One Year after My Move to California, I Jell-O Wrestle My Texan Past in a Dream

You visit me with your pockets filled with swampwater, the sunflowers
husked and unshaved—an anniversary bouquet
of faces which rise, with you and the temperature,

to strangers. I don’t want to know
whose names now fold
into our old mailbox on Ridgewood. I could

only walk the neighborhood at night
when the heat sank to the eighties. I could almost
love the stubbled javelinas for charging us once

as we stayed too late at the alligator preserve. We must’ve
turned to a stand of live oaks in the twilight,
startled the blind herd as we breathed.

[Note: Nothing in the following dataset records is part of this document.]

(* ===== verification/_CoqProject ===== *)
-Q . S2P
Prelude.v
Guards.v
GoStrings.v
Types.v
Labels.v
Json.v
GoTime.v
Codec.v
K8s.v
Containers.v
Store.v
ConfigServer.v
Dgraph.v
DgraphStore.v
Queue.v
Events.v
Streams.v
StreamFacts.v
Alerts.v
Pipeline.v
DgraphEvents.v
DgraphEventFacts.v
DgraphPipeline.v
DgraphIngestion.v
DgraphSchema.v
Dial.v
ServerRun.v
NodeAgent.v
Detector.v
ClusterAgent.v
Falco.v
Selection.v
Webhook.v
ClusterRun.v
Sha256.v
PodAgent.v
TarianCtl.v
Install.v
Commands.v
System.v
Delivery.v
DgraphSystem.v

In the dream

you hold a steel bowl of green Jell-O, ask if I remember
the roadhouse off I59. The one that advertised women in bikinis
who’d slide into a rink to wrestle each other smeared

in gelatin. I told you—as we drove by the bar—which ghosts
Jell-O holds in its shiver: pig skin, ground bones, bovine hide.
I’d slick myself down to a glimmer

here in the space of this dream
where the blades of the date palms serrate and slit the sky
so I might escape. So I’d glow

green in my second skin. I’d slip from the rink’s
loose ropes, from my marrow-scrubbed double in the bikini
who now shrinks to a crouch, from my past and its

ground-up dead, which I’ve simmered and stirred all year
to arrive here: in my dream that seals them as they fade
to translucence, smooth and finally cooled.